Single by Hikaru Utada
from the album Ultra Blue
Released December 14, 2005
Format CD single, digital Download
Genre Electronic, ambient, alternative rock, ethereal wave
Length 4:44 (Album version)
4:27 (Opening version)
5:58 (After the Battle)
Label Toshiba-EMI
Writer(s) Hikaru Utada
Producer(s) Hikaru Utada, Akira Miyake, Teruzane Utada
Hikaru Utada singles chronology
"You Make Me Want to Be a Man"
(2005)
"Passion"
(2005)
"Keep Tryin'"
(2006)
Alternative cover
International version

"Passion" is a song recorded by Japanese American singer Hikaru Utada for her fourth studio album Japanese studio album Ultra Blue (2006). It was written by Utada while production was by her father Teruzane Utada and enlisted Akira Miyake as an additional producer. The song premiered on December 14, 2005 as the soundtrack single to the Disney video game Kingdom Hearts II and was digitally released the same day as the lead single to Ultra Blue. Toshiba-EMI served it as a Contemporary hit radio in Japan. "Passion" is an electronic song that utilizes musical elements of alternative rock, ethereal wave and pop music. The song was compared to her previous single "Hikari", as Utada herself referred "Hikari" as a "dawn" and "Passion" as the dusk. Lyrically, the song talks about the past, present and future upon someones life.

"Passion" was well-received from music critics, who praised the song's experimental production and felt it was captivating and interesting. "Passion" became the first song on the accompanying album to miss the top spot on the Japanese Oricon Singles Chart, placing at number four and resulted as the lowest charting single off the studio album, where "Keep Tryin'" went to two. An accompanying music video was issued for the single as well, directed by Kazuaki Kiriya.
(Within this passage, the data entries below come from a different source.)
Lemma at_assoc c l1 l2 rest : at_ c l1 (l2 ++ rest) <-> at_ c (l1 ++ l2) rest.
Proof. unfold at_. rewrite app_assoc. tauto. Qed.

Lemma at_get c l rest i :
  at_ c l rest -> 0 <= i < Z.of_nat (length l) -> py_get buf (c + i) = nth_error l (Z.to_nat i).
Proof.
  intros H Hi. pose proof (at_end _ _ _ H) as E. destruct H as [Hc Hs].
  unfold py_get. destruct (c + i <? 0) eqn:N; [lia|].
  destruct (c + i <? 0) eqn:N2; [lia|].
  replace (Z.to_nat (c + i)) with (Z.to_nat c + Z.to_nat i)%nat by lia.
  rewrite <- nth_error_skipn, Hs, nth_error_app1 by lia. reflexivity.
Qed.

Lemma unpack_from_at c l rest :
  at_ c l rest -> unpack_from buf (Z.of_nat (length l)) c = Ok l.
Proof.
  intros H. pose proof (at_end _ _ _ H) as E. destruct H as [Hc Hs].
  unfold unpack_from. destruct (c <? 0) eqn:N; [lia|]. rewrite N.
  destruct (end_bytes buf - c <? Z.of_nat (length l)) eqn:N2; [lia|].
  unfold slice. rewrite Hs, Nat2Z.id, firstn_app, firstn_all, Nat.sub_diag.
  change (firstn 0 rest) with (@nil Z). rewrite app_nil_r. reflexivity.
Qed.

Lemma read_data_c c b rest :
  at_ c [b] rest -> read_data buf "c" 1 c = Ok (PInt b, c + 1).
Proof.
  intros H. pose proof (at_end _ _ _ H) as E. simpl in E.
  unfold read_data.
  destruct (end_bytes buf <=? c) eqn:N1; [lia|].
  destruct (end_bytes buf - c <? 1) eqn:N2; [lia|]. simpl.
  pose proof (at_get c [b] rest 0 H) as G. rewrite Z.add_0_r in G.
  rewrite G by (simpl; lia). reflexivity.
Qed.

Lemma read_data_num fmt w sg c l rest :
  fmt_int_info fmt = Some (w, sg) -> Z.of_nat (length l) = w -> at_ c l rest ->
  read_data buf fmt w c = Ok (PInt (num_decode fmt l), c + w).
Proof.
  intros Hf Hl H. pose proof (at_end _ _ _ H) as E.
  assert (Hw : 0 < w).
  { unfold fmt_int_info in Hf.
    repeat match type of Hf with
           | context [if ?b then _ else _] => destruct b
           end; inversion Hf; lia. }
  assert (Hc : String.eqb fmt "c" = false).
  { destruct (String.eqb_spec fmt "c"); [subst; discriminate|reflexivity]. }
  assert (Hs : String.eqb fmt "s" = false).
  { destruct (String.eqb_spec fmt "s"); [subst; discriminate|reflexivity]. }
  unfold read_data.
  destruct (end_bytes buf <=? c) eqn:N1; [lia|].
  destruct (end_bytes buf - c <? w) eqn:N2; [lia|].
  rewrite Hc, Hs, Hf. rewrite <- Hl, (unpack_from_at _ _ _ H). reflexivity.
Qed.

Lemma scan_nul_at fuel c s rest :
  at_ c (s ++ [0]) rest -> ~ In 0 s -> (length s < fuel)%nat ->
  scan_nul buf fuel c = Ok (c + Z.of_nat (length s)).
Proof.
  revert fuel c. induction s as [|b s IH]; intros fuel c H Hn Hf.
  - destruct fuel as [|f]; [simpl in Hf; lia|]. simpl.
    pose proof (at_get c [0] rest 0 H) as G. rewrite Z.add_0_r in G.
    rewrite G by (simpl; lia). simpl. f_equal; lia.
  - destruct fuel as [|f]; [simpl in Hf; lia|]. simpl.
    pose proof (at_get c (b :: s ++ [0]) rest 0 H) as G. rewrite Z.add_0_r in G.
    rewrite G by (simpl; lia). simpl.
    assert (Hb : b <> 0) by (intros ->; apply Hn; left; reflexivity).
    destruct (Z.eqb_spec b 0); [contradiction|].
    rewrite (IH f (c + 1)).
    + f_equal. lia.
    + apply (at_split c [b] (s ++ [0]) rest) in H. exact H.
    + intros Hi; apply Hn; right; exact Hi.
    + simpl in Hf; lia.
Qed.

Lemma read_data_s c s rest :
  at_ c (s ++ [0]) rest -> ~ In 0 s -> utf8_decode s <> None ->
  read_data buf "s" 1 c = Ok (PStr s, c + Z.of_nat (length s) + 1).
Proof.
  intros H Hn Hu. pose proof (at_end _ _ _ H) as E. rewrite length_app in E. simpl in E.
  unfold read_data.
  destruct (end_bytes buf <=? c) eqn:N1; [lia|].
  destruct (end_bytes buf - c <? 1) eqn:N2; [lia|].
  rewrite (scan_nul_at _ c s rest H Hn) by lia. simpl.
  replace (c + Z.of_nat (length s) - c) with (Z.of_nat (length s)) by lia.
  destruct (end_bytes buf <? c + Z.of_nat (length s)) eqn:N3; [lia|].
  apply at_assoc in H.
  rewrite (unpack_from_at _ _ _ H).
  destruct (utf8_decode s); [reflexivity|congruence].
Qed.

Lemma read_data_s_ascii c s rest :
  at_ c (s ++ [0]) rest -> ascii_text s ->
  read_data buf "s" 1 c = Ok (PStr s, c + Z.of_nat (length s) + 1).
Proof.
  intros H Ha. apply (read_data_s c s rest H (ascii_text_no_nul _ Ha)).
  rewrite (ascii_utf8_decode _ Ha). discriminate.
Qed.

End Reading.

(** ** Packing and unpacking integers *)

Lemma le_encode_length n v : length (le_encode n v) = n.
Proof. revert v; induction n; intros v; simpl; [reflexivity|]. rewrite IHn. reflexivity. Qed.

Lemma le_decode_encode n v : le_decode (le_encode n v) = v mod 2 ^ (8 * Z.of_nat n).
Proof.
  revert v; induction n as [|n IH]; intros v.
  - simpl. rewrite Z.mod_1_r. reflexivity.
  - cbn [le_encode le_decode]. rewrite IH.
    replace (8 * Z.of_nat (S n)) with (8 + 8 * Z.of_nat n) by lia.
    rewrite Z.pow_add_r by lia. change (2 ^ 8) with 256.
    rewrite (Z.rem_mul_r v 256) by (try lia; apply Z.pow_pos_nonneg; lia).
    reflexivity.
Qed.

Lemma le_encode_bytes n v : Forall (fun b => 0 <= b < 256) (le_encode n v).
Proof.
  revert v; induction n; intros v; simpl; constructor; auto.
  apply Z.mod_pos_bound; lia.
Qed.

Lemma fmt_int_info_cases fmt w sg :
  fmt_int_info fmt = Some (w, sg) ->
  (w = 1 \/ w = 2 \/ w = 4 \/ w = 8) /\ (sg = true -> w = 2 \/ w = 4 \/ w = 8).
Proof.
  unfold fmt_int_info. intros H.
  repeat match type of H with
         | context [if ?b then _ else _] => destruct b
         end; inversion H; subst; split; intros; try lia; discriminate.
Qed.

Lemma struct_pack_decode fmt v bs :
  struct_pack fmt v = Ok bs ->
  exists w sg, fmt_int_info fmt = Some (w, sg) /\ Z.of_nat (length bs) = w /\
               num_decode fmt bs = v /\ Forall (fun b => 0 <= b < 256) bs.
Proof.
  unfold struct_pack, num_decode, in_fmt_range.
  destruct (fmt_int_info fmt) as [[w sg]|] eqn:F; [|discriminate].
  destruct (fmt_int_info_cases _ _ _ F) as [Hw Hs].
  destruct sg.
  - destruct ((- 2 ^ (8 * w - 1) <=? v) && (v <? 2 ^ (8 * w - 1))) eqn:R;
      [|discriminate].
    intros E; inversion E; subst bs. clear E.
    apply andb_true_iff in R as [R1 R2]. apply Z.leb_le in R1. apply Z.ltb_lt in R2.
    exists w, true. split; [reflexivity|]. split.
    { rewrite le_encode_length. lia. }
    split; [|apply le_encode_bytes].
    rewrite le_decode_encode, Z2Nat.id by lia. unfold to_signed.
    assert (P : 2 ^ (8 * w) = 2 * 2 ^ (8 * w - 1)).
    { rewrite <- Z.pow_succ_r by lia. f_equal. lia. }
    assert (Q : 0 < 2 ^ (8 * w - 1)) by (apply Z.pow_pos_nonneg; lia).
    destruct (Z_le_gt_dec 0 v).
    + rewrite Z.mod_small by lia.
      destruct (Z.ltb_spec v (2 ^ (8 * w - 1))); lia.
    + rewrite <- (Z.mod_add v 1 (2 ^ (8 * w))) by lia.
      rewrite Z.mod_small by lia.
      destruct (Z.ltb_spec (v + 1 * 2 ^ (8 * w)) (2 ^ (8 * w - 1))); lia.
  - destruct ((0 <=? v) && (v <? 2 ^ (8 * w))) eqn:R; [|discriminate].
    intros E; inversion E; subst bs. clear E.
    apply andb_true_iff in R as [R1 R2]. apply Z.leb_le in R1. apply Z.ltb_lt in R2.
    exists w, false. split; [reflexivity|]. split.
    { rewrite le_encode_length. lia. }
    split; [|apply le_encode_bytes].
    rewrite le_decode_encode, Z2Nat.id by lia. apply Z.mod_small. lia.
Qed.

(** The 4-byte signed integer at [off], as [read_data('i', 4)] decodes it. *)
Definition i32_at (buf : list Z) (off : Z) : Z := num_decode "i" (slice buf off 4).

Lemma read_int_at buf c l rest :
  at_ buf c l rest -> length l = 4%nat ->
  read_int buf c = Ok (num_decode "i" l, c + 4).
Proof.
  intros H Hl. unfold read_int, bind.
  rewrite (read_data_num buf "i" 4 true c l rest) by (try reflexivity; try rewrite Hl; auto).
  reflexivity.
Qed.

Lemma read_int_packed buf c v bs rest :
  struct_pack "i" v = Ok bs -> at_ buf c bs rest -> read_int buf c = Ok (v, c + 4).
Proof.
  intros P H. destruct (struct_pack_decode _ _ _ P) as (w & sg & F & L & D & _).
  simpl in F. inversion F; subst w sg.
  rewrite (read_int_at buf c bs rest H) by lia. rewrite D. reflexivity.
Qed.

Lemma i32_at_slice buf c l rest :
  at_ buf c l rest -> length l = 4%nat -> i32_at buf c = num_decode "i" l.
Proof.
  intros [Hc Hs] Hl. unfold i32_at, slice. rewrite Hs.
  change (Z.to_nat 4) with 4%nat. rewrite <- Hl, firstn_app, firstn_all, Nat.sub_diag.
  change (firstn 0 rest) with (@nil Z). rewrite app_nil_r. reflexivity.
Qed.

(** ** The integrity prescan *)

Ltac monad_unfold :=
  unfold bind, ret, raise, get_cursor, set_cursor, advance in *.

(** A block: at least the 8 header bytes, and its [block_size] field (bytes
    4 to 7) equal to its length. *)
Definition block_ok (b : list Z) : Prop :=
  (8 <= length b)%nat /\ i32_at b 4 = Z.of_nat (length b).

Lemma block_split (b : list Z) :
  (8 <= length b)%nat ->
  exists x y z, b = x ++ y ++ z /\ length x = 4%nat /\ length y = 4%nat.
Proof.
  intros H. exists (firstn 4 b), (firstn 4 (skipn 4 b)), (skipn 4 (skipn 4 b)).
  rewrite !firstn_skipn. split; [reflexivity|].
  rewrite !length_firstn, List.length_skipn. lia.
Qed.

Lemma at_app_full (pre l : list Z) :
  at_ (pre ++ l) (Z.of_nat (length pre)) l [].
Proof.
  unfold at_, end_bytes. rewrite length_app, app_nil_r. split; [lia|].
  rewrite Nat2Z.id, skipn_app, skipn_all, Nat.sub_diag. reflexivity.
Qed.

Lemma at_app_mid (pre l rest : list Z) :
  at_ (pre ++ l ++ rest) (Z.of_nat (length pre)) l rest.
Proof.
  unfold at_, end_bytes. rewrite !length_app. split; [lia|].
  rewrite Nat2Z.id, skipn_app, skipn_all, Nat.sub_diag. reflexivity.
Qed.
The accompanying English version, "Sanctuary" was issued as a single on July 20, 2006 to be part of the Kingdom Hearts franchise of the second video game Kingdom Hearts II released the same year.

Background and production[edit]

Like the rest of her productions, Utada (inset) co-produced and written the song for both "Passion" and "Sanctuary".

A year after the international release and promotion of Exodus, Utada moved back to Tokyo and returned to the Japanese music scene.[1] When asked to describe the song, Utada referred to "Passion" as the "22 year old version of "B&C"; a song from her debut album, First Love, which she had written when she was merely 15 years of age. When heard back to back, these two songs show how much Utada has grown since the birth of her career. The artwork was a caption taken from the end of the songs music video. The cover, taken by Mitsuo Shindo and Takayuki Aoya, features Utada looking directly towards the camera where a small part of the background is shown, where she is on a field.[2]

According to Utada, she said that she wrote "Sanctuary" before writing "Passion" because she felt the composition was easier to write for "Sanctuary" than the latter song. Utada found it difficult to write Japanese lyrics for the melody. It was used as the theme song for the Disney Interactive Studios/Square Enix game Kingdom Hearts II, Kingdom Hearts 358/2 Days, and Kingdom Hearts 3D: Dream Drop Distance in Japan, while an English version also sung by Utada, titled "Sanctuary", was used for the international release of the games.[citation needed] "Passion" was included in the Kingdom Hearts II Original Soundtrack and a CD single was released on December 14, 2005.[3]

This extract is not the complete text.